Around the same time, Brigham and two partners set up Home Art Masters, a mail-order business offering ready-to-assemble furniture kits with instructions so that the item could be assembled at home with simple tools. This short-lived business was decades ahead of what are usually taken to the starting points of commercial RTA furniture, which include efforts by Australian designer Frederick Charles Ward (late 1940s), American cabinetmaker Erie J. Sauder (1953), and IKEA (1956).

==Later years==
In part due to Brigham's teaching at the HTA and associated publicity, box furniture had something of a vogue in the years leading up to World War I. Her book went through several editions and was translated into a number of foreign languages. However, after the war information on Brigham again becomes thin. On August 21, 1916, Brigham married 64-year-old Henry Arnott Chisholm at the Mission Inn in Riverside, California. A graduate of the Harvard class of 1874, Chisholm lived in Cleveland, where he had worked for the Cleveland Rolling Mills and later become a partner in William Chisholm Steel Shovel Works.

Henry Chisholm died in 1920, and in the ensuing years Brigham worked on a new edition of her book (never published) and a memoir (since lost). In the 1930s, she became a disciple of the American healer and clairvoyant Edgar Cayce and spent much time with him and his family.
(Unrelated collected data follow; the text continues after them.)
Lemma clear_servers_view l s :
  ids_nodup (view s) ->
  let s' := exec (forM_ l clear_server) s in
  view s' `sublist_of` view s /\
  forall e, e ∈ view s' <-> e ∈ view s /\ pl_exists (sv_partyID e) l = false.
Proof.
  revert s. induction l as [|id l IH]; intros s Hnd; cbn [forM_].
  - split; [done|]. intros e. rewrite exec_skip. naive_solver.
  - rewrite exec_bind. pose proof (clear_server_view id s) as Hv.
    destruct (IH (exec (clear_server id) s)) as [Hsub He].
    { rewrite Hv. by apply ids_nodup_erase. }
    split; [etransitivity; [exact Hsub|]; rewrite Hv; apply erase_first_sublist|].
    intros e. rewrite He, Hv, elem_of_erase_id, pl_exists_cons, orb_false_iff by done.
    unfold has_id. tauto.
Qed.

Lemma keeps_view_clear_client id : keeps view (clear_client id).
Proof. unfold clear_client. preserve. Qed.

#[local] Hint Resolve keeps_view_clear_client : preserve.

Lemma exec_close_client_view c cn s :
  sb_conns s !! c = Some cn ->
  exists s1, view s1 = view s /\
    view (exec (close_client c) s) = view (exec (forM_ (cd_mServerList (cn_mData cn)) clear_server) s1).
Proof.
  intros Hc.  unfold close_client. rewrite !exec_bind, !exec_modify. unfold clear.
  set (s1 := s <| sb_mClients ::= _ |>).
  exists s1. split; [done|]. rewrite (exec_get_conn c cn _ s1 Hc). rewrite exec_bind.
  set (s2 := exec (forM_ _ clear_server) s1). clearbody s2.
  match goal with |- view (exec ?m s2 <| sb_conns ::= delete c |>) = _ =>
    change (view (exec m s2) = view s2); apply (run_keeps view)
  end. preserve.
Qed.

(** When a connection is closed, exactly the servers it owned disappear from the
    table, and the connection is gone. *)
Lemma hangup_removes c cn s :
  let s' := exec (close_client c) s in
  servers_wf s -> ids_nodup (view s) -> sb_conns s !! c = Some cn ->
  sb_conns s' !! c = None /\
  forall n e, table s' !! n = Some e <->
    table s !! n = Some e /\ owns c (sv_partyID e) s = false.
Proof.
  intros s' Hwf Hnd Hc. split.
  { unfold s', close_client. rewrite !exec_bind, exec_modify. cbn. apply lookup_delete_eq. }
  destruct (exec_close_client_view c cn s Hc) as (s1 & Hs1 & Hv). fold s' in Hv.
  rewrite <-Hs1 in Hnd. destruct (clear_servers_view (cd_mServerList (cn_mData cn)) s1 Hnd) as [Hsub He].
  rewrite <-Hv, Hs1 in Hsub, He. intros n e. rewrite !table_view.
  assert (Hwf' : entries_wf (view s')) by (eapply entries_wf_sublist; [exact Hsub | by apply view_wf]).
  rewrite (abs_entries_Some (view s') n e Hwf'), (abs_entries_Some (view s) n e (view_wf s Hwf)), He.
  unfold owns. rewrite Hc. unfold cd_serverExists. tauto.
Qed.

End hangup.

(** ** Witnesses *)

Lemma demo_servers_wf : servers_wf demo_state.
Proof.
  apply (reachable_inv any_event servers_wf (demo_start false)).
  - split; constructor.
  - intros s ev _. apply servers_wf_run.
  - apply reachable_run_all; [constructor | by repeat constructor | exact demo_enabled].
Qed.

(** The state before the registration. *)
Definition demo_before : SB := exec (run_all (take 2 demo_events)) (demo_start false).

Definition demo_arg : RegisterArg := mkRegisterArg demo_descr (mkImplVersion 0 0 0) 7 100.

Definition demo_conn (s : SB) (c : Z) : Connection := default (new_Connection 0 0) (sb_conns s !! c).

Definition demo_id : SPartyID := mkParty 500001 1000.

Lemma register_new_witness :
  table demo_before !! bytes_of_string "Media" = None /\
  owns 1 demo_id (exec (handleRegisterInterface 1 demo_arg) demo_before) = true.
Proof.
  split; [by vm_compute|].
  destruct (register_new 1 demo_arg demo_before (demo_conn demo_before 1)) as (_ & Ho & _);
    [split; constructor | exact wf_demo_descr | by vm_compute..|].
  exact Ho.
Defined.

Lemma register_taken_witness :
  mc_response (sb_msg (exec (handleRegisterInterface 2 demo_arg) demo_state)) =
    mkResponse 0 (sb_code FNDInterfaceAlreadyRegistered) PL_none.
Proof.
  eapply (register_taken 2 demo_arg demo_state (demo_conn demo_state 2));
    [exact demo_servers_wf | exact wf_demo_descr | by vm_compute..].
Defined.

Definition demo_entry (s : SB) : ServerListEntry :=
  default (new_ServerListEntry env_implVersion 0) (table s !! bytes_of_string "Media").

Lemma demo_unique : unique_id demo_id demo_state.
Proof.
  intros n1 n2 e1 e2. assert (table demo_state = {[ bytes_of_string "Media" := demo_entry demo_state ]}) as ->
    by by vm_compute.
  intros [<- _]%lookup_singleton_Some [<- _]%lookup_singleton_Some. done.
Qed.

Lemma unregister_removes_witness :
  owns 1 demo_id demo_state = true /\
  table (exec (handleUnregisterInterface 1 demo_id) demo_state) =
    delete (bytes_of_string "Media") (table demo_state).
Proof.
  split; [by vm_compute|].
  destruct (unregister_removes 1 demo_id demo_state (demo_conn demo_state 1)
    (bytes_of_string "Media") (demo_entry demo_state)) as [Ht _];
    [exact demo_servers_wf | by vm_compute.. | exact demo_unique |].
  exact Ht.
Defined.

Lemma unregister_foreign_witness :
  let s := demo_state <| sb_msg ::= (fun m => m <| mc_mState := State_PROCESSING |>) |> in
  table (exec (handleUnregisterInterface 2 demo_id) s) = table demo_state.
Proof.
  intros s. rewrite (unregister_foreign 2 demo_id s (demo_conn demo_state 2)); by vm_compute.
Defined.

Lemma hangup_removes_witness :
  table (exec (close_client 1) demo_state) !! bytes_of_string "Media" = None.
Proof.
  destruct (table (exec (close_client 1) demo_state) !! bytes_of_string "Media") as [e|] eqn:E; [|done].
  destruct (hangup_removes 1 (demo_conn demo_state 1) demo_state) as [_ Ht];
    [exact demo_servers_wf | apply (bool_decide_unpack _); by vm_compute | by vm_compute |].
  apply Ht in E as [E Hown]. assert (e = demo_entry demo_state) as ->.
  { unfold demo_entry. by rewrite E. }
  assert (Ho : owns 1 (sv_partyID (demo_entry demo_state)) demo_state = true) by by vm_compute.
  rewrite Ho in Hown. discriminate Hown.
Defined.
(* ===== verification/Lists.v ===== *)
(** Lists of servers: the interface list requests, the merging of the master's list
    with the own servers, and the announcement of registrations to the master in
    batches of [MAX_MULTIPLE_COUNT]. *)

From S2P Require Import Prelude.
From S2P Require Import Layout.
From S2P Require Import Types.
From S2P Require Import ServerList.
From S2P Require Import ConfigFile.
From S2P Require Import ClientData.
From S2P Require Import JobQueue.
From S2P Require Import Environment.
From S2P Require Import PulseChannelManager.
From S2P Require Import NotificationPool.
From S2P Require Import MessageContext.
From S2P Require Import State.
From S2P Require Import Notifications.
From S2P Require Import Registration.
From S2P Require Import Notify.
From S2P Require Import Attach.
From S2P Require Import Jobs.
From S2P Require Import Dispatch.
From S2P Require Import System.
From S2P Require Import Frames.
From S2P Require Import Protocol.

(** ** Specification *)

(** The description of an entry as a client receives it. *)
Definition descr_of (e : ServerListEntry) : SFNDInterfaceDescription :=
  SFND_of_ifDescr (sv_ifDescription e).

(** The response that lists [l]: its length as a negative code, the descriptions as
    ancillary data. *)
Definition list_response (l : list ServerListEntry) : Response :=
  match l with
  | [] => mkResponse 0 0 PL_none
  | _ => mkResponse (Z.of_nat (length l) * sizeof lay_SFNDInterfaceDescription)
           (- Z.of_nat (length l)) (PL_ancillary (AN_ifDescription ∘ descr_of <$> l))
  end.

(** A message whose handler has just started. *)
Definition started (s : SB) : Prop :=
  mc_mState (sb_msg s) = State_PROCESSING /\ mc_mPutOffset (sb_msg s) = 0 /\
  mc_written (sb_msg s) = [].

(** The registrations a job carries. *)
Definition registrations (j : Job) : list SFNDInterfaceDescriptionEx :=
  match job_arg j with JA_RegisterMasterEx descr _ => descr | _ => [] end.

(** A well-formed registration job: between 1 and 32 interfaces, nobody waits for it,
    and its count and sizes fit its content. *)
Definition batch (j : Job) : Prop :=
  let n := Z.of_nat (length (registrations j)) in
  0 < n <= MAX_MULTIPLE_COUNT /\ job_ctx j = None /\ job_cookie j = n /\
  job_sbytes j = sizeof (arg_union DCMD_FND_REGISTER_MASTER_INTERFACE_EX)
    + n * sizeof lay_SFNDInterfaceDescriptionEx /\
  job_rbytes j = n * sizeof lay_SPartyID /\ arg_dcmd (job_arg j) = DCMD_FND_REGISTER_MASTER_INTERFACE_EX.

(** The mark of an announced entry. *)
Definition announce (cfg : ConfigFile) (e : ServerListEntry) : ServerListEntry :=
  if to_forward cfg e then e <| sv_masterID := party_of_global (u32 (-1)) |> else e.

(** The message after the descriptions of [l] have been written behind [w]. *)
Definition wrote (l : list ServerListEntry) (s : SB) : SB :=
  s <| sb_msg ::= (fun m => m
    <| mc_mPutOffset ::= Z.add (Z.of_nat (length l) * sizeof lay_SFNDInterfaceDescription) |>
    <| mc_written ::= (fun w => w ++ (AN_ifDescription ∘ descr_of <$> l)) |>) |>.

(** The state with [js] appended to the job queue. *)
Definition queued (js : list Job) (s : SB) : SB := s <| sb_mQueue ::= (fun q => q ++ js) |>.

(** ** Ancillary data *)

Lemma SFNDDescr_size_pos : 0 < sizeof lay_SFNDInterfaceDescription.
Proof. by vm_compute. Qed.

Lemma wrote_nil s : wrote [] s = s.
Proof. destruct s as [? ? ? ? ? ? ? ? ? ? ? ? ? ? ? ? ? ? ? ? ? ? ? ? ? ? m ? ? ?], m. unfold wrote. cbn. by rewrite app_nil_r. Qed.

Lemma wrote_cons e l s : wrote l (wrote [e] s) = wrote (e :: l) s.
Proof.
  destruct s as [? ? ? ? ? ? ? ? ? ? ? ? ? ? ? ? ? ? ? ? ? ? ? ? ? ? m ? ? ?], m. unfold wrote.
  generalize (sizeof lay_SFNDInterfaceDescription). intros sz. cbn -[Z.mul Z.of_nat]. do 2 f_equal; [rewrite Nat2Z.inj_succ; lia | by rewrite <-app_assoc].
Qed.

Lemma run_writeDescr e s :
  mc_mState (sb_msg s) = State_PROCESSING -> 0 <= mc_mPutOffset (sb_msg s) ->
  writeAncillaryData (AN_ifDescription (SFND_of_ifDescr (sv_ifDescription e))) s = (tt, wrote [e] s).
Proof.
  intros Hst Hput. unfold writeAncillaryData. rewrite run_with_msg_.
  - by f_equal.
  - cbn. rewrite Hst. cbn. by apply Z.leb_le.
Qed.

Lemma wrote_state l s : mc_mState (sb_msg (wrote l s)) = mc_mState (sb_msg s).
Proof. done. Qed.

Lemma wrote_put l s :
  mc_mPutOffset (sb_msg (wrote l s)) =
    Z.of_nat (length l) * sizeof lay_SFNDInterfaceDescription + mc_mPutOffset (sb_msg s).
Proof. done. Qed.

Lemma write_all l s :
  mc_mState (sb_msg s) = State_PROCESSING -> 0 <= mc_mPutOffset (sb_msg s) ->
  exec (forM_ l (fun e => writeAncillaryData
    (AN_ifDescription (SFND_of_ifDescr (sv_ifDescription e))))) s = wrote l s.
Proof.
  revert s. induction l as [|e l IH]; intros s Hst Hput; cbn [forM_].
  - by rewrite wrote_nil.
  - rewrite exec_bind. unfold exec at 2. rewrite run_writeDescr by done. cbn [snd].
    rewrite IH, wrote_cons; [done|done|]. rewrite wrote_put. pose proof SFNDDescr_size_pos. lia.
Qed.

(** Ending a list response. *)
Lemma respond_list l s :
  started s ->
  exists m, exec (prepareResponse (- Z.of_nat (length l))) (wrote l s) = s <| sb_msg := m |> /\
    mc_mState m = State_SENT /\ mc_response m = list_response l.
Proof.
  intros (Hst & Hput & Hw). unfold exec, prepareResponse. rewrite run_with_msg_ by (cbn; by rewrite Hst).
  eexists. split; [reflexivity|]. split; [done|]. cbn [mc_prepareResponse snd mc_response update].
  rewrite wrote_put, Hput, Z.add_0_r. destruct l as [|e l]; [done|].
  pose proof SFNDDescr_size_pos. rewrite (proj2 (Z.ltb_lt _ _)) by (cbn [length]; lia).
  rewrite (proj2 (Z.leb_le _ _)) by (cbn [length sb_code]; lia). cbn [andb].
  unfold list_response. f_equal. cbn. by rewrite Hw.
Qed.


(** ** GET_INTERFACELIST without a master *)

Section lists.
Context `{Env}.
She died in the Sylvan Nursing Home in Trenton, New Jersey, on March 30, 1956.

==Awards and honors==
- 1940, medal from the HTA in honor of her quarter century of service to the organization she founded

==Publications==
- Box Furniture: How to Make a Hundred Useful Articles for the Home. Illustrations by Edward H. Ascherman from designs by the author. New York: Century, 1909.
- "How Boys Made Toys from Boxes". St. Nicholas, vol. 42 (January 1915), p. 440.
- "How Boys Make Furniture from Boxes". St. Nicholas, vol. 42 (January 1915). Part I: p. 241. Part II: p. 339.
- "How I Furnished My Entire Flat from Boxes". Ladies' Home Journal, vol. 27. Part I: Sept. 1, 1910, pp. 70, 74. Part II (My Bedroom): Oct. 1, 1910, pp. 86, 92. Part III (My Dining Room): Nov. 1, 1910, pp. 80, 86. Part IV (My Kitchen): Dec. 1, 1910, pp. 68, 74.
- "Rugs and Baskets Which Cost Nothing". Ladies' Home Journal, August 1910.